Si bien no es la primera vez que se registra la presencia de pumas en zonas próximas a áreas pobladas de Villa La Angostura —especialmente en sectores cercanos al bosque—, nunca se han reportado ataques a personas en la localidad, lo que refuerza la idea de que estos felinos suelen evitar el contacto humano.
Las autoridades y especialistas recuerdan que el puma es un animal silvestre que cumple un rol fundamental en el equilibrio del ecosistema y que, en la mayoría de los casos, los avistamientos responden a desplazamientos naturales en busca de alimento o territorio.
Recomendaciones ante el avistamiento de un puma
Ante situaciones como esta, se recomienda a vecinos y turistas mantener la calma y seguir una serie de pautas básicas de seguridad:
No correr ni darle la espalda al animal, ya que esto puede activar su instinto de persecución.
Mantener contacto visual, mostrándose firme y erguido, sin realizar movimientos bruscos.
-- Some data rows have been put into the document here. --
(** *** Coherence *)
Definition keeps (s s' : executionRun) : Prop := coherent s → coherent s'.
#[local] Instance keeps_preorder : PreOrder keeps.
Proof. unfold keeps. split; [by intros s|]. intros s1 s2 s3. auto. Qed.
Lemma keeps_same s s' :
  sticky s s' → ru_live s' = ru_live s → committed s' = committed s →
  (Forall (λ c, cx_timer c = false) (ru_contexts s) → Forall (λ c, cx_timer c = false) (ru_contexts s')) →
  keeps s s'.
Proof.
  intros K Hl Hw Ht [Hf Hti]. split.
  - rewrite Hl, Hw. intros Hor. eapply sticky_frontier; [done|]. by apply Hf.
  - rewrite Hl. intros Hlive. apply Ht, Hti, Hlive.
Qed.
Lemma timers_cancel n e l :
  Forall (λ c, cx_timer c = false) l → Forall (λ c, cx_timer c = false) (cancel_from n e l).
Proof.
  rewrite !Forall_lookup. intros Hl i c Hc. apply cancel_lookup in Hc as (c0 & Hc0 & Hcc).
  specialize (Hl _ _ Hc0). destruct Hcc as [->| ->]; [done|]. unfold set_cause. by destruct (cx_cause c0).
Qed.
Lemma timers_fires t ds l :
  Forall (λ c, cx_timer c = false) l → Forall (λ c, cx_timer c = false) (foldl (fire t) l ds).
Proof.
  revert l. induction ds as [|d ds IH]; intros l Hl; [done|]. simpl. apply IH. unfold fire.
  destruct (context_at d l); [|done]. case_match; [by apply timers_cancel|done].
Qed.
Ltac keeps_by H := intros s; apply keeps_same; [exact (qu_sticky _ _ (H s))|done|done|try done].
Lemma keeps_asks {A} (f : nat → A) : steps keeps (asks f).
Proof. keeps_by (quiet_asks (A := A) f). Qed.
Lemma keeps_emit x : steps keeps (emit x).
Proof. by intros s [Hf Ht]. Qed.
Lemma keeps_observe : steps keeps (observe W).
Proof.
  keeps_by quiet_observe. intros Hl. simpl. apply timers_fires.
  destruct (w_root W _); [by apply timers_cancel|done].
Qed.
Lemma keeps_controlLocked {A} c : steps keeps (controlLocked (A := A) c).
Proof.
  intros s. pose proof (quiet_controlLocked (A := A) c s) as Hq. unfold controlLocked in *.
  destruct (ru_fatal s); [done|]. apply keeps_same; [apply Hq|done|done|]. apply timers_cancel.
Qed.
Lemma keeps_suspend {A} : steps keeps (suspend (A := A)).
Proof. keeps_by (quiet_suspend (A := A)). apply timers_cancel. Qed.
Lemma keeps_peek : steps keeps peek.
Proof. keeps_by quiet_peek. Qed.
Lemma keeps_note_outcome r : steps keeps (note_outcome r).
Proof.
  intros s. pose proof (quiet_note_outcome r s) as Hq. unfold note_outcome in *.
  destruct (bool_decide _); [|done]. apply keeps_same; [apply Hq|done..].
Qed.
Lemma keeps_note_wake r : steps keeps (note_wake r).
Proof.
  intros s. pose proof (quiet_note_wake r s) as Hq. unfold note_wake in *.
  destruct (_ || _); [|done]. apply keeps_same; [apply Hq|done..].
Qed.
Hint Resolve keeps_asks keeps_emit keeps_observe keeps_controlLocked keeps_suspend keeps_peek keeps_note_outcome
  keeps_note_wake : steps.
Lemma keeps_now : steps keeps (now W).
Proof. apply keeps_asks. Qed.
Hint Resolve keeps_now : steps.
Lemma keeps_cause : steps keeps (cause W).
Proof. unfold cause. steps_tac. Qed.
Hint Resolve keeps_cause : steps.
Lemma keeps_check_cause : steps keeps (check_cause W).
Proof. unfold check_cause. steps_tac. Qed.
Hint Resolve keeps_check_cause : steps.
Lemma keeps_default_at r : steps keeps (default_at W r).
Proof. unfold default_at. steps_tac. Qed.
Lemma keeps_at_frontier : steps keeps at_frontier.
Proof. unfold at_frontier. steps_tac. Qed.
Lemma keeps_progressTime : steps keeps (progressTime W).
Proof.
  unfold progressTime. steps_tac. intros s. by apply keeps_same; [apply quiet_change|..].
Qed.
Hint Resolve keeps_default_at keeps_at_frontier keeps_progressTime : steps.
(** In a live execution, or behind the history, timers may be set. *)
Lemma keeps_live {A} (m : exe A) s : steps sticky m → ru_live s = true → keeps s (m s).1.
Proof. intros Hm Hl Hc. by apply (coherent_live s); [apply Hm| |]. Qed.
Lemma sticky_armLocked d : steps sticky (armLocked W d).
Proof. apply steps_quiet_sticky, quiet_armLocked. Qed.
Lemma keeps_checkLocked : steps keeps (checkLocked W).
Proof.
  intros s. destruct (ru_live s) eqn:Hl.
  { apply keeps_live; [apply steps_quiet_sticky, quiet_checkLocked|done]. }
  unfold checkLocked. unfold mbind, exe_bind, ask, fail_if, throw. simpl.
  destruct (ru_suspended s); [done|]. simpl. destruct (ru_fatal s); [done|]. simpl. rewrite Hl. simpl.
  apply keeps_check_cause.
Qed.
Hint Resolve keeps_checkLocked : steps.
Lemma keeps_liveLocked s : frontier s → keeps s (liveLocked W E s).1.
Proof.
  intros Hf Hc. pose proof (quiet_liveLocked s) as Hq. destruct (st_replay E) eqn:Hr.
  { unfold liveLocked. by rewrite Hr. }
  split; [intros _; eapply sticky_frontier; [apply Hq|done]|]. intros Hl. exfalso. revert Hl.
  unfold liveLocked. rewrite Hr. unfold mbind at 1, exe_bind at 1. simpl. destruct (ru_live s) eqn:Hl.
  - pose proof (sk_live _ _ (steps_quiet_sticky _ (quiet_checkLocked) s) Hl) as Hl'.
    unfold mbind, exe_bind. simpl. congruence.
  - set (s1 := s <| ru_live := true |>).
    assert (sticky s1 (((asks (w_order W) ≫= λ order, ask depth ≫= λ d,
      arm_all W (filter (λ i, (i ≠ 0 ∧ i ≤ d)%nat) order ++ seq 1 d)) ≫= λ _, checkLocked W) s1).1) as Hst.
    { apply (steps_bind sticky); [apply steps_quiet_sticky; steps_tac|intros _].
      apply steps_quiet_sticky, quiet_checkLocked. }
    pose proof (sk_live _ _ Hst eq_refl) as Hl'. revert Hl'. unfold mbind, exe_bind, change. simpl. fold s1. congruence.
Qed.

Lemma steps_safe {A} (m : exe A) : steps quiet m → steps keeps m → steps (safe quiet) m.
Proof. intros Hq Hk s Hc. split; [by apply Hk|apply Hq]. Qed.
(* ===== verification/WfReadable.v ===== *)
(** * WfReadable: what an execution writes can be read back

    The decoder rejects a history with a single invalid record.  Records that are
    appended are checked first; those that are deferred are not, so every record the
    engine defers has to be valid by the way it is built. *)

From S2P Require Import Prelude Types Json WfErrors WfHistory WfRun WfProgram WfMoves WfJob.

(** [m] keeps [I] and returns values of [V]. *)
Definition keep {A} (I : executionRun → Prop) (V : A → Prop) (m : exe A) : Prop :=
  ∀ s, I s → wp m (λ s' r, I s' ∧ match r with inr a => V a | inl _ => True end) s.
Definition any {A} (a : A) : Prop := True.

Section keep.
Context (I : executionRun → Prop).

Lemma keep_bind {A B} (V : A → Prop) (V' : B → Prop) (m : exe A) (k : A → exe B) :
  keep I V m → (∀ a, V a → keep I V' (k a)) → keep I V' (m ≫= k).
Proof.
  intros Hm Hk s Hs. apply wp_bind. eapply wp_mono; [by apply Hm|]. intros s1 [e|a] [Hi Ha]; [done|].
  by apply Hk.
Qed.
Lemma keep_ret {A} (V : A → Prop) a : V a → keep I V (mret a).
Proof. by intros Ha s. Qed.
Lemma keep_throw {A} (V : A → Prop) e : keep I V (throw e).
Proof. by intros s. Qed.
Lemma keep_ask {A} (f : executionRun → A) : keep I any (ask f).
Proof. by intros s. Qed.
Lemma keep_fail_if b e : keep I any (fail_if b e).
Proof. by intros s; destruct b. Qed.
Lemma keep_lift_error {A} (r : string + A) : keep I (λ a, r = inr a) (lift_error r).
Proof. by intros s; destruct r. Qed.
Lemma keep_mono {A} (V V' : A → Prop) m : keep I V m → (∀ a, V a → V' a) → keep I V' m.
Proof.
  intros Hm HV s Hs. eapply wp_mono; [by apply Hm|]. intros s' [e|a]; [done|]. naive_solver.
Qed.
Lemma keep_as_reply {A} (m : exe (option A * option werr)) : keep I any m → keep I any (as_reply m).
Proof.
  intros Hm s Hs. apply wp_as_reply. eapply wp_mono; [by apply Hm|]. by intros s' r [? _].
Qed.
Lemma keep_any {A} (V : A → Prop) m : keep I V m → keep I any m.
Proof. intros Hm. by eapply keep_mono. Qed.
End keep.
(** ** Programs *)
Lemma on_exec {R} (p : prog R) : ∀ c, on c (exec W E p).
Proof.
  induction p as [R r|R call rules handle IHh build k IHk|R site opts rules handle IHh body IHb k IHk|R d k IHk
    |R ids k IHk|R deps k IHk]; intros c; simpl; [apply on_tame, tame_ret|..]; (apply on_bind; [|intros a; apply IHk]).
  - apply on_run_task. auto.
  - apply on_run_scope; auto.
  - apply on_run_sleep.
  - apply on_run_await_jobs.
  - apply on_run_await_dependencies.
Qed.
End programs.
No intentar acercarse ni alimentar al puma bajo ninguna circunstancia.
Hacerse ver más grande, levantando los brazos o abriendo una campera, y hablar en voz firme para disuadirlo.
Alejar lentamente, sin perderlo de vista, buscando refugio en un lugar seguro si es posible.
Mantener a niños y mascotas cerca, evitando que corran o se separen del grupo.
Dar aviso a las autoridades locales o guardaparques para que puedan monitorear la situación.
Desde los organismos de conservación insisten en la importancia de respetar la fauna silvestre, no dejar restos de comida al aire libre y extremar cuidados en zonas naturales, especialmente durante la temporada turística, cuando aumenta la interacción entre personas y animales.
La convivencia responsable y la información son claves para garantizar la seguridad de todos y la protección de la biodiversidad patagónica.